Today it was Kia’s turn to make a splash online, as it revealed the new generation of its Optima sedan. Of particular note for North American consumers, the new model adopts here the same nameplate it already uses internationally: meet the 2021 Kia K5 sedan.
We were previously treated to a preview of the model last October when the company unveiled an image to whet our appetites. Now it was time to find out more about what the model has in store for us.
First, before a brief analysis of the styling, let's mention that the K5 will be offered in three configurations: LX, EX and GT Line. The model will be available as of this fall, and we expect we'll have more details on pricing and equipment as launch date approaches.
As for the look, Kia’s designers have produced a very nice evolution from the Optima. The comely body of the new version sits on a new platform. The N3 was developed with an eye to increasing safety in the event of a collision, but also with the goal of reducing weight to improve performance. The structure, not surprisingly, will serve other models of the brand. Think of the K5 as the guinea pig.

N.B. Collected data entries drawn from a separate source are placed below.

(** The function is applied to every bundle of the repository, once. *)

Lemma apply_bundles sch i (f : BundleDescriptor -> M (Stores S) unit) (c : Stores S) n :
  repo_ok repo c n -> listing_ok fuel (length (bundles_listing repo c)) listing_settings sch ->
  exists l c1, same_objects c c1 /\ NoDup (bd_ID <$> l) /\
    (forall b, b ∈ l <-> Strings.no_slash (bd_ID b) /\ whole_bundle (Metadata c) repo (bd_ID b) b) /\
    forall Q, runs (for_each l f) c1 Q ->
      runs (without_variables (ListBundlesApply kv fuel NumCPU repo sch i (fun b => with_variables (f b)) [])) c Q.
Proof.
  intros Hok Hl. pose proof (ro_bundles _ _ _ Hok) as Hb.
  destruct (ListBundlesApply_eq kv fuel NumCPU repo listing_settings repo_name sch i [] (fun b => with_variables (f b)) c tt n
    eq_refl (ro_exists _ _ _ Hok) Hb Hl) as (ids & c1 & (Hnd & _ & Hno & Hin) & Hs1 & E).
  eexists _, c1. split; [done|]. split; [by eapply got_NoDup|]. split; [|intros Q; by apply runs_plain].
  intros b. rewrite (got_elem _ _ _ n) by done. rewrite bundle_got_document. rewrite Forall_forall in Hno. split.
  - intros [Hid Hdoc]. specialize (Hno _ Hid). split; [done|].
    destruct (ro_whole _ _ _ Hok (bd_ID b) Hno) as [bd Hw]; [by apply Hin|].
    by rewrite (document_unique _ _ _ _ Hdoc (proj1 (wb_descriptor _ _ _ _ Hw))) at 2.
  - intros [Hn Hw]. destruct (wb_descriptor _ _ _ _ Hw) as [Hdoc _]. split; [|done]. apply Hin; [done|]. exists bundleDescriptorFile.
    fold (bundle_area repo (bd_ID b)). rewrite <- bundle_path_area. by eapply document_is_Some.
Qed.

The result is a sedan with a shorter front overhang, longer wheelbase, lower overall height and coupe styling in back that brings to mind the automaker’s Stinger. Where SUVs have often been referred to as having a high-legged stance, looking at this K5 from the side, one could almost say the opposite.
Under the hood, a 1.6-litre turbocharged 4-cylinder will be the initial engine offered to buyers from the start; it makes 180 hp and delivers 195 lb-ft of torque, working in combination with a new 8-speed automatic transmission.

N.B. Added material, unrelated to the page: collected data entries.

(* ===== verification/CoreDiamond.v ===== *)
(** * The lifecycle of diamonds and splits (pkg/core: diamond.go,
    diamond_ops.go, diamond_options.go, diamond_commit.go, split.go,
    split_ops.go, split_options.go)

    A diamond has two possible descriptors in the versioned metadata store: the
    initial one, written when it is created, and the final one, written by the
    commit or the cancellation that terminates it. Splits are organised in the
    same way. Descriptors are written without overwriting and never deleted by
    these operations, which is what makes the state of a diamond progress in
    one direction only under concurrent clients. *)

From stdpp Require Import relations.
From S2P Require Import Prelude GoLib Errors Storage Model CoreMeta CoreIndex CoreRepo DiamondMerge.

Module CoreDiamond.
Import Model Storage CoreMeta CoreRepo CoreStatus StorageStatus.

(** What the constructors of descriptors read: a random ksuid, the clock. *)

Record draw : Type := mkDraw {
  random_ksuid : string;
  time_Now : Time.Time
}.

(** ** Diamonds *)

(** The fields of the embedded Bundle these operations use. *)

Record Diamond : Type := mkDiamond {
  d_RepoID : string;
  d_BundleID : string;
  d_BundleDescriptor : BundleDescriptor;
  d_DiamondDescriptor : DiamondDescriptor;
  d_deconflicter : option (string -> string -> res string)
}.

Definition DiamondOption : Type := Diamond -> Diamond.

Definition setDescriptor (b : Diamond) (desc : DiamondDescriptor) : Diamond :=
  mkDiamond (d_RepoID b) (d_BundleID b) (d_BundleDescriptor b) desc (d_deconflicter b).

Definition WithDiamondDescriptor (desc : option DiamondDescriptor) : DiamondOption := fun b =>
  match desc with Some d => setDescriptor b d | None => b end.

Definition DiamondRepo (r : string) : DiamondOption := fun b =>
  mkDiamond r (d_BundleID b) (d_BundleDescriptor b) (d_DiamondDescriptor b) (d_deconflicter b).

Definition DiamondMessage (m : string) : DiamondOption := fun b =>
  mkDiamond (d_RepoID b) (d_BundleID b) (Message m (d_BundleDescriptor b)) (d_DiamondDescriptor b) (d_deconflicter b).

Definition defaultDiamond (w : draw) (repo : string) : Diamond :=
  mkDiamond repo "" (defaultBundleDescriptor (time_Now w)) (defaultDiamondDescriptor (random_ksuid w) (time_Now w)) None.

(** The renaming function selected when the options give none. *)

Definition select_deconflicter (mode : ConflictMode) (a b : string) : res string :=
  if decide (mode = EnableCheckpoints) then Ok (GenerateCheckpointPath a b)
  else if decide (mode = ForbidConflicts) then Panic "dev error: must not call deconflicter"
  else Ok (GenerateConflictPath a b).

Definition NewDiamond (w : draw) (repo : string) (opts : list DiamondOption) : Diamond :=
  let diamond := fold_left (fun d apply_ => apply_ d) opts (defaultDiamond w repo) in
  match d_deconflicter diamond with
  | Some _ => diamond
  | None => mkDiamond (d_RepoID diamond) (d_BundleID diamond) (d_BundleDescriptor diamond) (d_DiamondDescriptor diamond)
              (Some (select_deconflicter (dd_Mode (d_DiamondDescriptor diamond))))
  end.

(** The state with the time of a transition to a terminal state. *)

Definition Diamond_WithState (state : DiamondState) (now : Time.Time) (d : Diamond) : Diamond :=
  let dd := d_DiamondDescriptor d in
  if decide (state = dd_State dd) then d
  else setDescriptor d (mkDiamondDescriptor (dd_DiamondID dd) (dd_StartTime dd)
    (if decide (state = DiamondDone \/ state = DiamondCanceled) then now else dd_EndTime dd)
    state (dd_Mode dd) (dd_HasConflicts dd) (dd_HasCheckpoints dd) (dd_Tag dd) (dd_BundleID dd) (dd_Splits dd)).

(** ** Splits *)

Record Split : Type := mkSplit {
  s_RepoID : string;
  s_BundleDescriptor : BundleDescriptor;
  s_SplitDescriptor : SplitDescriptor;
  s_DiamondID : string;
  s_mustExist : bool
}.

Definition SplitOption : Type := Split -> Split.

Definition setSplitDescriptor (s : Split) (d : SplitDescriptor) : Split :=
  mkSplit (s_RepoID s) (s_BundleDescriptor s) d (s_DiamondID s) (s_mustExist s).

Definition WithSplitDescriptor (d : option SplitDescriptor) : SplitOption := fun s =>
  match d with Some d => setSplitDescriptor s d | None => s end.

Definition SplitMustExist (b : bool) : SplitOption := fun s =>
  mkSplit (s_RepoID s) (s_BundleDescriptor s) (s_SplitDescriptor s) (s_DiamondID s) b.

Definition defaultSplit (w : draw) (repo diamondID : string) : Split :=
  mkSplit repo (defaultBundleDescriptor (time_Now w)) (defaultSplitDescriptor (random_ksuid w) (time_Now w)) diamondID false.

Definition NewSplit (w : draw) (repo diamondID : string) (opts : list SplitOption) : Split :=
  fold_left (fun s apply_ => apply_ s) opts (defaultSplit w repo diamondID).

(** getKeys with a filter: the keys the filter keeps. *)

Definition filtered_keys (filter_ : option (string -> bool)) (keys : res (list string)) : res (list string) :=
  match filter_ with
  | None => keys
  | Some f => ks ← keys; mret (filter (fun k => f k = true) ks)
  end.

Definition Split_WithState (state : SplitState) (now : Time.Time) (s : Split) : Split :=
  let sd := s_SplitDescriptor s in
  if decide (state = sd_State sd /\ state <> SplitRunning) then s
  else setSplitDescriptor s (mkSplitDescriptor (sd_SplitID sd)
    (if decide (state = SplitRunning) then now else sd_StartTime sd)
    (if decide (state = SplitRunning) then Time.zero else if decide (state = SplitDone) then now else sd_EndTime sd)
    state (sd_Contributors sd) (sd_GenerationID sd) (sd_SplitEntriesFileCount sd) (sd_Tag sd)).

Section operations.
Context {S : Type} `{HS : !Store S} {HYD : Yaml DiamondDescriptor} {HYS : Yaml SplitDescriptor}.

(** The metaObject of diamonds and splits is the versioned metadata store. *)

Definition Diamond_downloadDescriptor (d : Diamond) : M S Diamond :=
  let id := dd_DiamondID (d_DiamondDescriptor d) in
  r ← attempt (readMetadata (GetArchivePathToFinalDiamond (d_RepoID d) id));
  buffer ← match r with
           | inl buffer => mret buffer
           | inr err =>
               if negb (Errors.Is err ErrNotExists) then fail err
               else readMetadata (GetArchivePathToInitialDiamond (d_RepoID d) id)
           end;
  desc ← lift (Unmarshal buffer);
  mret (setDescriptor d desc).

Definition Diamond_uploadDescriptor (d : Diamond) : M S unit :=
  let dd := d_DiamondDescriptor d in
  buffer ← lift (Marshal dd);
  writeMetadata (GetArchivePathToDiamond (d_RepoID d) (dd_DiamondID dd) (dd_State dd)) NoOverWrite buffer.

(** What the constructors draw here is replaced by the option and the download. *)

Definition GetDiamond (w : draw) (repo diamondID : string) (opts : list DiamondOption) : M (Stores S) DiamondDescriptor :=
  let desc := NewDiamondDescriptor (random_ksuid w) (time_Now w) [DiamondID diamondID] in
  let d := NewDiamond w repo (WithDiamondDescriptor (Some desc) :: opts) in
  _ ← RepoExists repo;
  d' ← GetDiamondStore (Diamond_downloadDescriptor d);
  mret (d_DiamondDescriptor d').

Definition DiamondExists (repo diamondID : string) : M (Stores S) unit :=
  r ← attempt (GetDiamondStore (Has (GetArchivePathToInitialDiamond repo diamondID)));
  match r with
  | inr err => fail (Errors.Wrap (Errors.New "failed to retrieve diamond from store") (Some err))
  | inl exists_ =>
      if exists_ : bool then mret tt
      else fail (Errors.WrapMessage (Errors.New "diamond validation")
             ("diamond " +:+ diamondID +:+ " doesn't exist for repo " +:+ repo +:+ " "))
  end.

(** The states are quoted in the messages. *)

Definition diamondReady (w : draw) (repo diamondID : string) : M (Stores S) unit :=
  diamond ← GetDiamond w repo diamondID [];
  if decide (dd_State diamond = DiamondInitialized) then mret tt
  else if negb (DiamondState_IsValid (dd_State diamond))
  then fail (Errors.WrapMessage (Errors.New "diamond is not ready") ("invalid metadata for state: " +:+ dd_State diamond))
  else fail (Errors.WrapMessage (Errors.New "diamond is not ready") ("diamond state is: " +:+ dd_State diamond +:+ ":")).

(** errors.New(m).Wrap(err) on the error of a call *)

Definition wrap_error {A B} (e : error) (m : M A B) : M A B := fun s =>
  match m s with
  | (Err err, s') => (Err (Errors.Wrap e (Some err)), s')
  | x => x
  end.

Definition CreateDiamond (w : draw) (repo : string) (opts : list DiamondOption) : M (Stores S) DiamondDescriptor :=
  let d := NewDiamond w repo opts in
  if decide (dd_DiamondID (d_DiamondDescriptor d) = "") then fail (Errors.New "a diamond must have a diamondID")
  else
    _ ← RepoExists repo;
    _ ← wrap_error (Errors.New "cannot update diamond descriptor") (GetDiamondStore (Diamond_uploadDescriptor d));
    mret (d_DiamondDescriptor d).

Definition Cancel (now : Time.Time) (d : Diamond) : M (Stores S) Diamond :=
  d ← GetDiamondStore (Diamond_downloadDescriptor d);
  let state := dd_State (d_DiamondDescriptor d) in
  if decide (state = DiamondCanceled \/ state = DiamondDone)
  then fail (Errors.WrapMessage (Errors.New "diamond is already terminated") ("diamond state: " +:+ state))
  else
    let d' := Diamond_WithState DiamondCanceled now d in
    _ ← GetDiamondStore (Diamond_uploadDescriptor d');
    mret d'.

(** The deferred end of implCommit: without an error, the descriptor is
    uploaded as done; the error of the upload is the result. *)

Definition implCommit_end (now : Time.Time) (err : option error) (d : Diamond) : M (Stores S) Diamond :=
  match err with
  | Some e => fail e
  | None =>
      let d' := Diamond_WithState DiamondDone now d in
      _ ← GetDiamondStore (Diamond_uploadDescriptor d');
      mret d'
  end.

Definition Split_downloadDescriptor (s : Split) : M S Split :=
  let id := sd_SplitID (s_SplitDescriptor s) in
  r ← attempt (readMetadata (GetArchivePathToFinalSplit (s_RepoID s) (s_DiamondID s) id));
  buffer ← match r with
           | inl buffer => mret buffer
           | inr err =>
               if negb (Errors.Is err ErrNotExists) then fail err
               else readMetadata (GetArchivePathToInitialSplit (s_RepoID s) (s_DiamondID s) id)
           end;
  desc ← lift (Unmarshal buffer);
  mret (setSplitDescriptor s desc).

(** The number of index files of the bundle is copied to the descriptor. *)

Definition synced (s : Split) : Split :=
  setSplitDescriptor s (CoreIndex.split_with_count (s_SplitDescriptor s) (bd_BundleEntriesFileCount (s_BundleDescriptor s))).

Definition Split_uploadDescriptor (s : Split) : M S Split :=
  let s' := synced s in
  let sd := s_SplitDescriptor s' in
  buffer ← lift (Marshal sd);
  _ ← writeMetadata (GetArchivePathToSplit (s_RepoID s') (s_DiamondID s') (sd_SplitID sd) (sd_State sd)) NoOverWrite buffer;
  mret s'.

Definition GetSplit (w : draw) (repo diamondID splitID : string) (opts : list SplitOption) : M (Stores S) SplitDescriptor :=
  let desc := NewSplitDescriptor (random_ksuid w) (time_Now w) [SplitID splitID] in
  let s := NewSplit w repo diamondID (WithSplitDescriptor (Some desc) :: opts) in
  s' ← GetSplitStore (Split_downloadDescriptor s);
  mret (s_SplitDescriptor s').

(** The second call of NewSplit draws anew. *)

Definition CreateSplit (w w' : draw) (repo diamondID : string) (opts : list SplitOption) : M (Stores S) SplitDescriptor :=
  let s := NewSplit w repo diamondID opts in
  if decide (diamondID = "") then fail (Errors.New "diamondID is required to create a split")
  else
    _ ← wrap_error (Errors.New "cannot create split on inexistant repo") (RepoExists repo);
    _ ← wrap_error (Errors.New "cannot create split") (diamondReady w repo diamondID);
    r ← attempt (GetSplitStore (Split_downloadDescriptor s));
    match r with
    | inl s1 =>
        let sd := s_SplitDescriptor s1 in
        if decide (sd_State sd = SplitDone)
        then fail (Errors.WrapMessage ErrSplitAlreadyDone ("diamond ID: " +:+ diamondID +:+ ", split ID " +:+ sd_SplitID sd +:+
                     ", split state: " +:+ sd_State sd))
        else mret sd
    | inr err =>
        if negb (Errors.Is err StorageStatus.ErrNotExists) && negb (Errors.Is err StorageStatus.ErrNotFound) then fail err
        else if s_mustExist s
        then fail (Errors.WrapMessage ErrSplitMustExist ("diamond ID: " +:+ diamondID +:+ ", split ID: " +:+ sd_SplitID (s_SplitDescriptor s)))
        else
          let s2 := NewSplit w' repo diamondID opts in
          s3 ← wrap_error ErrSplitUpdate (GetSplitStore (Split_uploadDescriptor s2));
          mret (s_SplitDescriptor s3)
    end.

A little later in the year, a second engine will make its debut with the model. That 2.5L turbocharged 4-cylinder will generate up to 290 hp and 311 lb-ft of torque; in it case the transmission is a new 8-speed, dual-clutch unit.
In addition, all-wheel drive will be available with certain variants. It has become the preferred tool that sedans can use to fight the popularity of SUVs.
On board, as expected, the model will present itself as a mini tech lab. Among other things, no more bulky wireless connections. The multimedia system will be presented in two ways, either on an 8-inch screen or on a 10.25-inch screen; the latter has been around in the brand's new models for a little over a year. It is divisible to allow for a wider-ranging and more-personalized information; above all, the company promises it is very user-friendly. As for the wireless connection, it's especially good for the Apple CarPlay and Android Auto applications, but only with the 8-inch screen. We’re left scratching our heads over that decision.
Finally, count on a comprehensive lineup of safety and driving aids, especially as you climb up the trim ladder.
Kia knows like everyone else that SUVs are supplanting cars, but it is showing commitment to stay in the genre – mainly because it also knows that 1.5 million buyers in the U.S still bought sedans last year.
The K5 does have many intriguing qualities on paper, but its future depends on consumers embracing it. Time will tell.
We also look forward to the opportunity to test-drive the car and see if those intriguing qualities are just talk or the real thing.